▸ WHAT IS BEING ASKED
Search the material for the word "rdtsc" and report each line where it turns up.

▸ MATERIAL FOR THIS EXERCISE
○ ○ ○ ○
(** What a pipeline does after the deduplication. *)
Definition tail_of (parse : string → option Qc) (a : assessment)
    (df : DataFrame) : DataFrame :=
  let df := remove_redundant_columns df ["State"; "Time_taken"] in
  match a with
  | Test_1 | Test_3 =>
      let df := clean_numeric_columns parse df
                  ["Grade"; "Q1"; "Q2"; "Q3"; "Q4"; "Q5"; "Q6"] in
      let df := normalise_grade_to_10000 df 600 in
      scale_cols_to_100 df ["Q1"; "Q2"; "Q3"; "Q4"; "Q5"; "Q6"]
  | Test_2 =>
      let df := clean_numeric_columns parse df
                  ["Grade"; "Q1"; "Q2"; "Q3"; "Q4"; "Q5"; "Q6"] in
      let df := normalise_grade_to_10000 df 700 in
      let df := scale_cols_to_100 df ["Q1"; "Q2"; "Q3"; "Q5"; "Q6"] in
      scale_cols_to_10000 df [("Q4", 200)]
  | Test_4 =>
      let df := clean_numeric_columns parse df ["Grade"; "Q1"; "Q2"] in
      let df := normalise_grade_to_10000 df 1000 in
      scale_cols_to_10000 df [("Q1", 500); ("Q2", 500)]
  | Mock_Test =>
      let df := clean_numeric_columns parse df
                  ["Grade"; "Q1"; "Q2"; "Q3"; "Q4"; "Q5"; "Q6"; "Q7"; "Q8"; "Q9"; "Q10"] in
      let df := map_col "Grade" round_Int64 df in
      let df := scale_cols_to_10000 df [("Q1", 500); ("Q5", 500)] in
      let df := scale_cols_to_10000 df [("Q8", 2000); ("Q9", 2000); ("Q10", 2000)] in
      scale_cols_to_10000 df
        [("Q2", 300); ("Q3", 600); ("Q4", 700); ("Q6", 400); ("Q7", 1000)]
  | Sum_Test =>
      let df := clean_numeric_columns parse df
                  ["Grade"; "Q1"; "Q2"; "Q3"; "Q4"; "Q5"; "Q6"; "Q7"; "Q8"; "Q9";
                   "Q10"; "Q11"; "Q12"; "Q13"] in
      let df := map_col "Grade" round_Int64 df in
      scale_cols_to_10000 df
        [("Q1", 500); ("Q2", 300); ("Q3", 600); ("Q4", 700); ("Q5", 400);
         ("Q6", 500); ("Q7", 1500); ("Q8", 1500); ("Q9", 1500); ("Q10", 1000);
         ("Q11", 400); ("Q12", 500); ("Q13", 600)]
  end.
○ ○ ○ ○
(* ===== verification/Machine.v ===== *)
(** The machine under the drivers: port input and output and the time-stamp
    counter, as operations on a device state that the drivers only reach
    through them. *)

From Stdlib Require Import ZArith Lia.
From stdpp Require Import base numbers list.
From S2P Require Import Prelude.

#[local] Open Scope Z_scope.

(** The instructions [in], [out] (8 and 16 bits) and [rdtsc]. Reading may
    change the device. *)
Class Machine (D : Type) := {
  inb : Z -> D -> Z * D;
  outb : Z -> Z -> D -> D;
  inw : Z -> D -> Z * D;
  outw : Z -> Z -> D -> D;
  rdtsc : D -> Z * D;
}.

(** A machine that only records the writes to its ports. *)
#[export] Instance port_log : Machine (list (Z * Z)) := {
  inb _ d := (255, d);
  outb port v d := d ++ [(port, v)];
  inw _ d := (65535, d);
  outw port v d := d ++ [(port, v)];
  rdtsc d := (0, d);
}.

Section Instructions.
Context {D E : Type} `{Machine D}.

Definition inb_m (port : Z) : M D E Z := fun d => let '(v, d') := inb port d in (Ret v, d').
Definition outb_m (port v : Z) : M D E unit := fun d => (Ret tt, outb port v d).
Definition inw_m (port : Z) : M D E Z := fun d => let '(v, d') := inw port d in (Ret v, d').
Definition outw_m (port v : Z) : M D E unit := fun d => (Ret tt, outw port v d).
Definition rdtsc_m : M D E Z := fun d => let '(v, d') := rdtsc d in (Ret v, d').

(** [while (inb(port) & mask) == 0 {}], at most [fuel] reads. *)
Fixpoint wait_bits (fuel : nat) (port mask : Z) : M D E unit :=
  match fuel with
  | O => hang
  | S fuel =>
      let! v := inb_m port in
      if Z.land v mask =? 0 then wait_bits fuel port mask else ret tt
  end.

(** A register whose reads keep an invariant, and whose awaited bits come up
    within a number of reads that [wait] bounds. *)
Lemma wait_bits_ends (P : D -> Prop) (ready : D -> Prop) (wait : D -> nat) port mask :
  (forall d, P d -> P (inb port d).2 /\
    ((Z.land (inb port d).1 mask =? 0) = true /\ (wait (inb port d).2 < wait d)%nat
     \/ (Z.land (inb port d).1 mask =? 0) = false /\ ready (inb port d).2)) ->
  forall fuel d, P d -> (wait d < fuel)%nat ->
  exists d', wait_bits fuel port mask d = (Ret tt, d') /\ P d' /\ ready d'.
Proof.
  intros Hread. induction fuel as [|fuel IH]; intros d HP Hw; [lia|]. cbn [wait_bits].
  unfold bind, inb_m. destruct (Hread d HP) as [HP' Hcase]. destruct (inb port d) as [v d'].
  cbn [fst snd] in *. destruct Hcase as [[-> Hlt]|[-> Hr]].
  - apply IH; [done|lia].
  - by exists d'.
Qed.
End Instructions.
○ ○ ○ ○
▸ EXERCISE ANSWER
(** The instructions [in], [out] (8 and 16 bits) and [rdtsc]. Reading may
  rdtsc : D -> Z * D;
  rdtsc d := (0, d);
Definition rdtsc_m : M D E Z := fun d => let '(v, d') := rdtsc d in (Ret v, d').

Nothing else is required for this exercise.